How to complete this task ->
Across the entries below, count the lines that contain the word "Require" and reply with that number only.

Data section ->
(* ===== verification/WatchRecordProofs.v ===== *)
(** * The independent production watcher: what recording a cycle guarantees

    The theorems about [WatchRecord].  The journal part of a store only grows by whole rows ([grow]);
    on top of that a small program logic ([meets]) carries an assertion about one pending transition
    through every call, refused or lost, of [record]. *)

From S2P Require Import Prelude PyStr Effects Json JsonText Sha256 Dispatch Watch WatchJournal WatchOutbox WatchRecord.
From stdpp Require Import relations.
Open Scope Z_scope.

(** ** Lemmas: rows of a journal text *)

Section row.
Context `{PyHost}.

Lemma ends_line_snoc (p : list N) : ends_line (p ++ [10%N]) = true.
Proof. apply ends_line_app. right. by eexists. Qed.

(** A prefix that ends a line lies in the complete part. *)
Lemma prefix_whole (a b : list N) : ends_line a = true -> exists b', whole (a ++ b) = a ++ b'.
Proof.
  intros Ha. destruct (complete_end_spec (a ++ b)) as (Hle & He & Hd).
  destruct (Nat.le_gt_cases (length a) (complete_end (a ++ b))) as [Hl|Hl].
  - exists (take (complete_end (a ++ b) - length a) b). unfold whole. by rewrite take_app_ge.
  - exfalso. apply ends_line_app in Ha as [->|[l ->]]; [cbn in Hl; lia|].
    rewrite length_app in Hl. cbn [length] in Hl. rewrite Forall_lookup in Hd.
    apply (Hd (length l - complete_end ((l ++ [10%N]) ++ b))%nat 10%N); [|done].
    rewrite lookup_drop. replace (complete_end _ + _)%nat with (length l) by lia.
    rewrite lookup_app_l by (rewrite length_app; cbn [length]; lia). by apply list_lookup_middle.
Qed.

Lemma ends_line_row before event : ends_line before = true -> ends_line (before ++ journal_line event) = true.
Proof. intros _. unfold journal_line. rewrite (assoc_L (++)). apply ends_line_snoc. Qed.

Lemma in_row_whole entry raw : in_row entry (whole raw) <-> in_row entry raw.
Proof.
  split; intros (a & b & Hr & Ha).
  - exists a, (b ++ drop (complete_end raw) raw). split; [|done].
    rewrite <-(take_drop (complete_end raw) raw) at 1. fold (whole raw). rewrite Hr. by rewrite <-!(assoc_L (++)).
  - destruct (prefix_whole (a ++ journal_line (get entry "payload")) b) as [b' Hb]; [by apply ends_line_row|].
    exists a, b'. split; [|done]. rewrite Hr. by rewrite (assoc_L (++)), Hb, <-(assoc_L (++)).
Qed.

Output ->
2